Manns is one of the most prolific writers in Chile. His literary creations embrace various genres, from novels with historical themes to essays and plays and he has published more than 30 works. His textual constructs and the seamless conductive literary technique he uniquely employs have made him the subject of scholarly study in various European and Latin American schools of literature and universities.

==Bibliography==

===Fiction===
- De noche sobre el rastro (1967)
- Buenas noches los pastores (Goodnight shepherds) (1973)
- Actas de Marusia (1974)
- Actas del alto Bío Bío (1985)
- Actas de muerteputa (1988)
- De repente los lugares desaparecen (Suddenly places disappear) (1991)
- El corazón a contraluz (Cavalier seul in France) (1996)
- Memorial de la noche (Night Memorial) (1998)
- El desorden en un cuerno de niebla (1999)
- A traveller's Literary Companion (2003, several authors).
- La vida privada de Emile Dubois (The private life of Emile Dubois) (2004)
- Diversos instantes del reino (Diverse instants of the kingdom) (2006)
- El lento silbido de los sables, Editorial Catalonia (2010)
"La conjetura escita" Editorial Catalonia, (2013).
"Música prohibida" Editorial El Tabo, (2014).

===Plays===
- 2000 - La lámpara en la tierra (The Lamp on Earth) (France). Puesta en escena por Esequiel García Romeu.
- 2011 - Memorial de la noche (Chile). Puesta en escena por Adrian Montealegre, grupo de teatro Manos a la obra.
- 2011 - La matanza (Chile).
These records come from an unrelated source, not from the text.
(** "a>b" *)
Lemma parse_safe_witness :
  parsecmd [97; 62; 98; 0] = Err Panic \/
  exists c b', parsecmd [97; 62; 98; 0] = Ok (c, b') /\
    Forall (fun '(q, e) => 0 <= q < e /\ e <= 3 /\ Forall (fun x => word x = true) (slice [97; 62; 98] q (e - q)) /\
              is_str (drop (Z.to_nat q) b') (slice [97; 62; 98] q (e - q))) (strings c).
Proof. apply (parse_safe [97; 62; 98; 0] [97; 62; 98]). apply (is_str_intro [97; 62; 98]). repeat constructor; lia. Defined.
(** The loop over the arguments. *)
Lemma exec_args_at gs ts p argv rs n :
  at_toks p (List.flat_map arg_toks gs ++ ts) -> (ts = [] \/ head_char ts ∈ [124; 41; 38; 59]) ->
  Forall (fun a => word_ok (fst a)) gs -> zlen argv + zlen gs < MAXARGS -> (length gs < n)%nat ->
  exists argv' rs' p', exec_args n b es p argv rs = Ok (argv ++ argv', rs ++ rs', p') /\ at_toks p' ts /\ p <= p' /\
    (word_at <$> argv') = (fst <$> gs) /\
    forall c sc, decode word_at c = sc -> decode word_at (wrap rs' c) = swrap (List.flat_map snd gs) sc.
Proof.
  intros Hat Hf. revert p argv rs n Hat.
  induction gs as [|[w r] gs IH]; intros p argv rs [|n] Hat Hw Hmax Hlen; try (cbn in Hlen; lia); cbn [exec_args].
  - exists [], [], p. rewrite !app_nil_r. cbn [List.flat_map app] in Hat.
    assert (forall c sc, decode word_at c = sc -> decode word_at c = sc) as Hid by done.
    destruct Hf as [->|Hh].
    + pose proof (peek_not p [] [124; 41; 38; 59] Hat ltac:(repeat constructor; lia) ltac:(unfold next_not; cbn; set_solver)) as E.
      cbn [app] in E. rewrite E. cbn [rbind]. rewrite (gettoken_end b s rest Hb p Hat). cbn [rbind Z.eqb]. split; [done|]. split; [done|]. split; [lia|]. done.
    + destruct ts as [|t ts]; [cbn in Hh; set_solver|].
      pose proof (peek_is p t ts [124; 41; 38; 59] Hat ltac:(repeat constructor; lia) Hh) as E. cbn [app] in E. rewrite E.
      cbn [rbind]. split; [done|]. split; [done|]. split; [lia|]. done.
  - cbn [List.flat_map arg_toks app fst snd] in Hat. apply Forall_cons in Hw as [Hw Hws]. cbn [fst] in Hw.
    rewrite <- app_assoc in Hat. set (ts1 := redirs_toks r ++ List.flat_map arg_toks gs ++ ts) in Hat.
    pose proof Hw as [Hne Hwc]. destruct w as [|x w]; [done|]. pose proof Hwc as Hx. apply Forall_cons in Hx as [[_ Hx] _].
    pose proof (peek_not p (Word (x :: w) :: ts1) [124; 41; 38; 59] Hat ltac:(repeat constructor; lia)) as E.
    cbn [app] in E. rewrite E. clear E.
    2:{ unfold next_not. cbn. destruct (word_not_sym x Hx) as (_ & H1 & _).
        rewrite !orb_false_iff, !Z.eqb_neq in H1. rewrite !elem_of_cons, elem_of_nil. lia. }
    cbn [rbind]. rewrite (gettoken_at b s rest Hb p _ _ Hat). cbn [rbind code Z.eqb Pos.eqb negb].
    rewrite (proj2 (Z.leb_gt MAXARGS _)) by (revert Hmax; rewrite length_app; cbn [length]; lia).
    destruct (at_cons b s rest Hb p _ _ Hat) as (_ & Hr & _ & _ & Hat1).
    destruct (parseredirs_at r (List.flat_map arg_toks gs ++ ts) _ Hat1) as (rs1 & p2 & -> & Hat2 & Hp2 & Hd1).
    { unfold next_not. destruct gs as [|[w' r'] gs].
      - cbn. destruct Hf as [->|Hh]; [cbn; set_solver|]. intros Hin. apply list_elem_of_In in Hh, Hin. cbn in Hh, Hin. lia.
      - apply Forall_cons in Hws as [[Hne' Hwc'] _]. cbn in *. destruct w' as [|x' w']; [done|].
        apply Forall_cons in Hwc' as [[_ Hx'] _]. destruct (word_not_sym x' Hx') as (_ & H1 & H2). cbn.
        rewrite !orb_false_iff, !Z.eqb_neq in H1. apply Z.eqb_neq in H2. rewrite !elem_of_cons, elem_of_nil. lia. }
    cbn [rbind].
    destruct (IH p2 (argv ++ [(p, p + zlen (text (Word (x :: w))))]) (rs ++ rs1) n Hat2 Hws) as (argv' & rs' & p' & E & Hat' & Hp' & Ha & Hd).
    { revert Hmax. rewrite length_app. cbn [length]. lia. } { cbn in Hlen. lia. }
    rewrite E. eexists (_ :: argv'), (rs1 ++ rs'), p'. rewrite <- !app_assoc. split; [done|]. split; [done|]. split; [lia|].
    cbn [fmap list_fmap fst]. split; [rewrite <- Ha; f_equal; by apply reads_word|].
    intros c sc Hc. unfold wrap in *. rewrite foldl_app. cbn [List.flat_map snd]. unfold swrap in *. rewrite foldl_app.
    apply Hd. by apply Hd1.
Qed.

(** What may follow a line, a pipe and a command. *)
Definition follows (l : list Z) (ts : list tok) : Prop := ts = [] \/ head_char ts ∈ l.

Lemma follows_not l k ts : follows l ts -> Forall (fun x => x <> 0 /\ x ∉ l) k -> next_not k ts.
Proof.
  intros [->|H] Hk; unfold next_not; rewrite Forall_forall in Hk; intros Hin; [by apply Hk in Hin as [? _] | by apply Hk in Hin as [_ ?]].
Qed.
Puesta en escena por Iván Insuza, grupo de teatro Kapital.

===Poetry===
- Memorial de Bonampak (Bonampak Memorial) (2003) (Brosquil, Spain).
- Cantología (2004) (updated in April 2012), Editorial Catalonia, Chile.
- "Los dolores del miembro fantasma" LOM 2014.

==Film==
The 1975 movie Letters from Marusia directed by Miguel Littin was based on a novel by the same name that Manns published in 1974. The movie – which featured Gian Maria Volonté in the principal role - caused great controversy and unease among conservative circles in Chile at the time of its release. This movie won several awards and was also nominated for an Oscar in 1976 in the Best Foreign Language Film category.

==Awards and recognition==

Manns is broadly recognized for his multi-faceted prolific career as a musician and literary figure. He is a founder of the movement of neo-folkloric popular music that emerged in Chile in the 1960s and constituted a fundamental nexus between the Nueva Canción Chilena (New Chilean Song) movement and more current musical developments. As a literary figure he has developed in the field of poetry, as a non-fiction writer, in novels and in theatre. Manns has been awarded numerous prizes - both national and international – for recognition in his fields, among them are:
- His first song "Bandido", written in 1956 and interpreted by the Chilean group from Concepción "Los Andinos", won the Cosquin Festival, Argentina in 1959 and it was one of the first awards Manns received.
- Premio Alerce (Alerce Prize) from the SECH (Society of Chilean Writers) organization and the University of Chile (1967)
- Santiago Municipal Literature Award (1973). This prize was officially awarded 25 years later in 1998.
- Guggenheim Fellowship (1988)
- Prix Rhône-Alpes: The French edition of his novel El Corazón a Contraluz (Cavalier Seul) was selected as one of the best novels published in France in 1996.
- Premio del Consejo Nacional del Libro y la Lectura (2001) for the anthology of short stories in his Corre Hasta los Arboles (Run to the trees), which was published by Editorial Sudamericana as La Tumba del Zambullidor.
- Premio Municipal de Literatura de Valparaíso (2003). Prize given to him for the sum of his literary work.
- The Chilean Society of Writers (SCD) officially recognizes him as a Fundamental Figure of Chilean music (2006).
- In 2009 his song "Arriba en la cordillera" was awarded as the best popular song ever made, and Manns was awarded as the best interpreter of the Olmue Musical Festival competing for the best song of all time.
- In 2011 his song De Pascua Lama won the Viña del Mar International Music Festival as the best song of popular music.
- In 2011 he obtained the Altazor Award given by his peers for La tierra entera considered the best record of popular music recorded in 2010.